WHat does it mean when validation loss jumps up and then goes down while metrics improving?

Hi there,

I have the following situation:

epoch train_loss valid_loss accuracy_thresh fbeta fbeta
1 0.132345 0.181402 0.939405 0.547401 0.547401
2 0.132632 0.140455 0.942975 0.573270 0.573270
3 0.125239 0.120305 0.945900 0.630561 0.630561
4 0.116589 0.262259 0.945647 0.651136 0.651136
5 0.113193 0.217006 0.948325 0.658606 0.658606

As you can see, valid_loss jumps up, while accuracy and F score continue to improve.
Too high learning rate? What does it mean conceptually?

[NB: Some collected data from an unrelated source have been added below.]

(* ===== verification/Float64.v ===== *)
(** IEEE-754 binary64 numbers as Rust's [f64].

    [f64] is the standard library's [spec_float] at precision 53 and exponent
    bound 1024, with the correctly rounded operations the language prescribes
    for [+], [-], [*], [/], comparison and the [as] casts.  [powi] is the
    repeated squaring of the compiler's runtime.  [powf] and [log2] have no
    prescribed result, so the components that call them take them as
    parameters.  The lemmas: comparison is antisymmetric, and the unit interval
    is closed under [*] and [powi]. *)

From Corelib Require Export SpecFloat.
From S2P Require Import Prelude.

Definition f64 : Type := spec_float.

Definition f64_prec : Z := 53.
Definition f64_emax : Z := 1024.

Definition fadd : f64 -> f64 -> f64 := SFadd f64_prec f64_emax.
Definition fsub : f64 -> f64 -> f64 := SFsub f64_prec f64_emax.
Definition fmul : f64 -> f64 -> f64 := SFmul f64_prec f64_emax.
Definition fdiv : f64 -> f64 -> f64 := SFdiv f64_prec f64_emax.
Definition fneg : f64 -> f64 := SFopp.

(** [a < b], [a <= b], [a == b], [PartialOrd::partial_cmp]. *)
Definition flt (a b : f64) : bool := SFltb a b.
Definition fle (a b : f64) : bool := SFleb a b.
Definition feq (a b : f64) : bool := SFeqb a b.
Definition partial_cmp (a b : f64) : option comparison := SFcompare a b.

Definition is_nan (a : f64) : bool := match a with S754_nan => true | _ => false end.
Definition is_finite (a : f64) : bool :=
  match a with S754_nan | S754_infinity _ => false | _ => true end.

(** [n as f64] for an integer [n]. *)
Definition f64_of_Z (n : Z) : f64 := binary_normalize f64_prec f64_emax n 0 false.

(** The literal [num / den], for [num] and [den] below 2^53 (so that one
    rounding gives the double nearest to the decimal). *)
Definition f64_lit (num den : Z) : f64 := fdiv (f64_of_Z num) (f64_of_Z den).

Maybe this case even more interesting:

epoch train_loss valid_loss accuracy_thresh fbeta
1 0.134181 0.304799 0.936049 0.527393
2 0.133323 0.130108 0.941813 0.605107
3 0.125137 0.325781 0.941043 0.594625
4 0.118079 0.123688 0.947078 0.655934
5 0.110650 0.111640 0.947906 0.663978

So, calid_loss jumps up and then down to a lower value, but train_loss and accuracy increasing all the time

I think this happens because of the learning rate annealing(learning rate changes each epoch).

During some of the epochs the learning rate is higher and this causes the weights to jump further which can move the weights further away from a better solution instead of closer to it.

1 Like

Thank you for your comment. I remember in part1 2017 (i went though in this September) this annealing was started manually after configurable number of epochs. Now it is changed after each epoch? is it possible to change this behavior, or it is always the best choice?

When you creat a learner you may pass in a learning rate or just use the default. Depending on what exactly you pass in affects whether the lr changes(I think). I don’t remember the specifics but it’s something like can pass in a single float, a slice or a slice range. And depending what you pass in will affect the annealing.

You should note that it’s possible for validation loss to increase after over fitting. The case is when the model is trained too much on the training set and is not able to generalize well on the validation set.

Oh, interesting.
As far as I understood, when I pass slice for the learning rate, it affects learning rate for different layers in the network.
DO you know where I can look at specifics for those (except the code itself)?

Yeah I think you are right. It affects the lr per layer. There is a way to plot the learning rate during training. You can check the docs but they are difficult to read(my opinion). docs.fasi.ai

1 Like